* [AIM OF THE EXERCISE]
Find every line below where the word "Hafter" occurs. Then say how many there are, giving only the number.

Source records:
(** The flag a completed loop returns. *)
Lemma decoding_loop_flag ob_event st st' ret_list is_tome :
  decoding_loop ob_event st = (st', Ok (ret_list, is_tome)) ->
  is_tome = existsb mentions_self (message ob_event).
Proof.
  intros H. apply for_each_loop_body in H as (_ & _ & _ & ->). done.
Qed.

(** ** Synthetic mention (C2) and order (C3) *)

(** What the code returns when [msg_to_me] is true and no wire segment
    mentions the agent: it returns exactly when its decoding loop
    completes, the returned list is the decoded list with a mention of the
    agent put first, whose [target_qq] is [str(BOT_QQ)] and whose
    [target_nickname] is [AI_CHAT_PRESET_NAME], and the returned flag is
    [is_tome] as the loop left it, which is false: the insertion does not
    assign it. *)
Lemma convert_chat_message_synthetic_mention ob_event st :
  existsb mentions_self (message ob_event) = false ->
  forall st' segs flag,
    convert_chat_message ob_event true st = (st', Ok (segs, flag)) <->
    exists ret_list is_tome,
      decoding_loop ob_event st = (st', Ok (ret_list, is_tome)) /\
      segs = ChatMessageSegmentAt AT "" (py_str (BOT_QQ config))
               (AI_CHAT_PRESET_NAME config) :: ret_list /\
      flag = false.
Proof.
  intros Hnone st' segs flag. rewrite convert_chat_message_unfold.
  destruct (decoding_loop ob_event st) as [st1 [[ret_list is_tome]|e]] eqn:Hloop.
  - pose proof (decoding_loop_flag _ _ _ _ _ Hloop) as Hflag.
    rewrite Hnone in Hflag. subst is_tome. simpl. split.
    + intros [= <- <- <-]. eauto.
    + intros (r & t & [= <- <- <-] & -> & ->). reflexivity.
  - split; [discriminate|]. intros (r & t & [=] & _).
Qed.

(** C2: when a wire segment mentions the agent, [convert_chat_message]
    returns what its decoding loop produced, with nothing added, whatever
    [msg_to_me] is; and any call returns either what the loop produced or
    that list with the one synthetic mention put first. *)
Theorem convert_chat_message_self_mention_dedup ob_event msg_to_me st :
  (existsb mentions_self (message ob_event) = true ->
   convert_chat_message ob_event msg_to_me st = decoding_loop ob_event st) /\
  (convert_chat_message ob_event msg_to_me st = decoding_loop ob_event st \/
   exists st' ret_list,
     decoding_loop ob_event st = (st', Ok (ret_list, false)) /\
     convert_chat_message ob_event msg_to_me st =
       (st', Ok (self_mention :: ret_list, false))).
Proof.
  rewrite convert_chat_message_unfold.
  destruct (decoding_loop ob_event st) as [st1 [[ret_list is_tome]|e]] eqn:Hloop.
  - pose proof (decoding_loop_flag _ _ _ _ _ Hloop) as Hflag. split.
    + intros Hsome. rewrite Hsome in Hflag. subst is_tome.
      by rewrite andb_false_r.
    + destruct msg_to_me, is_tome; simpl; eauto.
  - split; [done|by left].
Qed.

(** C3: the list [convert_chat_message] returns is, after the synthetic
    mention if one was put first, the concatenation in wire order of what
    the turns of the loop emitted, none or one segment for each wire
    segment. *)
Theorem convert_chat_message_preserves_order ob_event msg_to_me st st' segs flag :
  convert_chat_message ob_event msg_to_me st = (st', Ok (segs, flag)) ->
  exists outs,
    Forall2 (decoded_from ob_event) (message ob_event) outs /\
    (segs = concat outs \/ segs = self_mention :: concat outs).
Proof.
  rewrite convert_chat_message_unfold.
  destruct (decoding_loop ob_event st) as [st1 [[ret_list is_tome]|e]] eqn:Hloop;
    [|discriminate].
  intros [= <- <- <-].
  apply for_each_loop_body in Hloop as (outs & Houts & -> & _).
  exists outs. split; [exact Houts|].
  destruct (msg_to_me && negb is_tome); simpl; auto.
Qed.

(** ** When the conversion returns *)

Section Returns.

(** The collaborators do not raise. *)
Hypothesis download_file_returns :
  forall url suffix w,
    exists w' r, download_file (VStr url) suffix w = (w', Ok r).
Hypothesis move_to_upload_dir_returns :
  forall path suffix w, exists w' r, move_to_upload_dir path suffix w = (w', Ok r).
Hypothesis get_user_group_card_name_returns :
  forall group_id user_id w,
    exists w' r, get_user_group_card_name group_id user_id w = (w', Ok r).

Lemma loop_body_returns group_id msg vars seg st :
  well_typed seg = true ->
  exists st' vars',
    loop_body (GroupMessageEvent group_id msg) vars seg st = (st', Ok vars').
Proof.
  destruct vars as [ret_list is_tome].
  unfold well_typed, loop_body, getitem. run_monad. intros Hseg.
  repeat case_match; simplify_eq/=; eauto;
    try match goal with
        | H : bool_decide (is_Some None) = true |- _ =>
            by apply bool_decide_eq_true, is_Some_None in H
        end;
    repeat match goal with
           | H : download_file (VStr ?u) ?x ?w = (_, Raise _) |- _ =>
               destruct (download_file_returns u x w) as (? & ? & ?); congruence
           | H : move_to_upload_dir ?u ?x ?w = (_, Raise _) |- _ =>
               destruct (move_to_upload_dir_returns u x w) as (? & ? & ?); congruence
           | H : get_user_group_card_name ?g ?u ?w = (_, Raise _) |- _ =>
               destruct (get_user_group_card_name_returns g u w) as (? & ? & ?);
               congruence
           end.
Qed.

(** In a group, on a message whose payloads are well typed, and with
    collaborators that do not raise, the conversion returns. *)
Lemma convert_chat_message_returns group_id msg msg_to_me st :
  forallb well_typed msg = true ->
  exists st' segs flag,
    convert_chat_message (GroupMessageEvent group_id msg) msg_to_me st =
      (st', Ok (segs, flag)).
Proof.
  intros Hmsg. rewrite convert_chat_message_unfold. unfold decoding_loop.
  cbn [message]. generalize (@nil ChatMessageSegment, false).
  generalize msg at 1 as whole. intros whole. revert st.
  induction msg as [|seg rest IH]; intros st vars; cbn [for_each].
  - unfold ret. destruct vars as [ret_list is_tome]. eauto.
  - apply andb_prop in Hmsg as [Hseg Hrest]. unfold bind.
    destruct (loop_body_returns group_id whole vars seg st Hseg)
      as (st1 & vars1 & ->).
    by apply IH.
Qed.

End Returns.

(** ** Dropped segments (C4) *)

(** The loop reads the world, never the log, and only appends to the log. *)
Lemma loop_body_log ob_event vars seg w :
  exists w' added r, forall l,
    loop_body ob_event vars seg (mkState w l) = (mkState w' (l ++ added), r).
Proof.
  destruct vars as [ret_list is_tome]. unfold loop_body. run_monad. cbn.
  repeat case_match; simplify_eq/=;
    repeat match goal with
           | |- context [download_file ?u ?x w] =>
               destruct (download_file u x w) as [? [[? ?]|?]]
           | |- context [move_to_upload_dir ?u ?x w] =>
               destruct (move_to_upload_dir u x w) as [? [[? ?]|?]]
           | |- context [get_user_group_card_name ?g ?u w] =>
               destruct (get_user_group_card_name g u w) as [? [?|?]]
           end;
    first [ by eexists _, [], _; intros l; rewrite app_nil_r
          | by eexists _, [_], _ ].
Qed.

Lemma for_each_log ob_event msg vars w :
  exists w' added r, forall l,
    for_each (loop_body ob_event) msg vars (mkState w l) =
      (mkState w' (l ++ added), r).
Proof.
  revert vars w. induction msg as [|seg msg IH]; intros vars w; cbn [for_each].
  - exists w, [], (Ok vars). intros l. by rewrite app_nil_r.
  - destruct (loop_body_log ob_event vars seg w) as (w1 & a1 & r1 & Hturn).
    destruct r1 as [vars1|e].
    + destruct (IH vars1 w1) as (w2 & a2 & r2 & Hrest).
      exists w2, (a1 ++ a2), r2. intros l. unfold bind.
      by rewrite Hturn, Hrest, app_assoc.
    + exists w1, a1, (Raise e). intros l. unfold bind. by rewrite Hturn.
Qed.

(** The event matters to the loop only through its kind and group. *)
Lemma loop_body_with_message ob_event m :
  loop_body (with_message ob_event m) = loop_body ob_event.
Proof. by destruct ob_event. Qed.

(** A wire segment on which the loop only logs [added] can be taken out
    of the message: the result and the world are the same, and the log of
    a completed loop has [added] at the place of the segment. *)
Lemma for_each_skip ob_event before seg after added vars st :
  (forall vars st,
     loop_body ob_event vars seg st =
       (mkState (world st) (warnings st ++ added), Ok vars)) ->
  let with_seg := for_each (loop_body ob_event) (before ++ seg :: after) vars st in
  let without := for_each (loop_body ob_event) (before ++ after) vars st in
  snd with_seg = snd without /\
  world (fst with_seg) = world (fst without) /\
  (forall r, snd with_seg = Ok r ->
     exists l1 l2,
       warnings (fst without) = l1 ++ l2 /\
       warnings (fst with_seg) = l1 ++ added ++ l2).
Proof.
  intros Hseg. cbn zeta. rewrite !for_each_app. unfold bind.
  destruct st as [w l].
  destruct (for_each_log ob_event before vars w) as (w1 & a1 & r1 & Hbefore).
  rewrite Hbefore. destruct r1 as [vars1|e]; [|by repeat split].
  cbn [for_each]. unfold bind. rewrite Hseg. cbn [world warnings].
  destruct (for_each_log ob_event after vars1 w1) as (w2 & a2 & r2 & Hafter).
  rewrite !Hafter. cbn. repeat split.
  intros _ _. exists (l ++ a1), a2. by rewrite <- !app_assoc.
Qed.

Lemma for_each_skip_silent ob_event before seg after vars st :
  (forall vars st, loop_body ob_event vars seg st = (st, Ok vars)) ->
  for_each (loop_body ob_event) (before ++ seg :: after) vars st =
  for_each (loop_body ob_event) (before ++ after) vars st.
Proof.
  intros Hseg. rewrite !for_each_app. unfold bind.
  destruct (for_each _ before vars st) as [st1 [vars1|e]]; [|done].
  cbn [for_each]. unfold bind. by rewrite Hseg.
Qed.

(** The turn on a wire segment of kind [file] does nothing. *)
Lemma loop_body_file ob_event vars seg st :
  type seg = "file" -> loop_body ob_event vars seg st = (st, Ok vars).
Proof.
  intros Hkind. destruct vars as [ret_list is_tome].
  unfold loop_body. by rewrite Hkind.
Qed.

(** The turn on an image with neither [url] nor [file] logs a warning and
    goes on to the next segment. *)
Lemma loop_body_image_without_source ob_event vars seg st :
  type seg = "image" -> data seg !! "url" = None -> data seg !! "file" = None ->
  loop_body ob_event vars seg st =
    (mkState (world st) (warnings st ++ [ImageWithoutUrl seg]), Ok vars).
Proof.
  intros Hkind Hurl Hfile. destruct vars as [ret_list is_tome].
  unfold loop_body. by rewrite Hkind, Hurl, Hfile.
Qed.

Lemma decoding_loop_with_message ob_event m st :
  decoding_loop (with_message ob_event m) st =
  for_each (loop_body ob_event) m ([], false) st.
Proof.
  unfold decoding_loop. rewrite loop_body_with_message. by destruct ob_event.
Qed.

* [RESPONSE TO THE EXERCISE]
2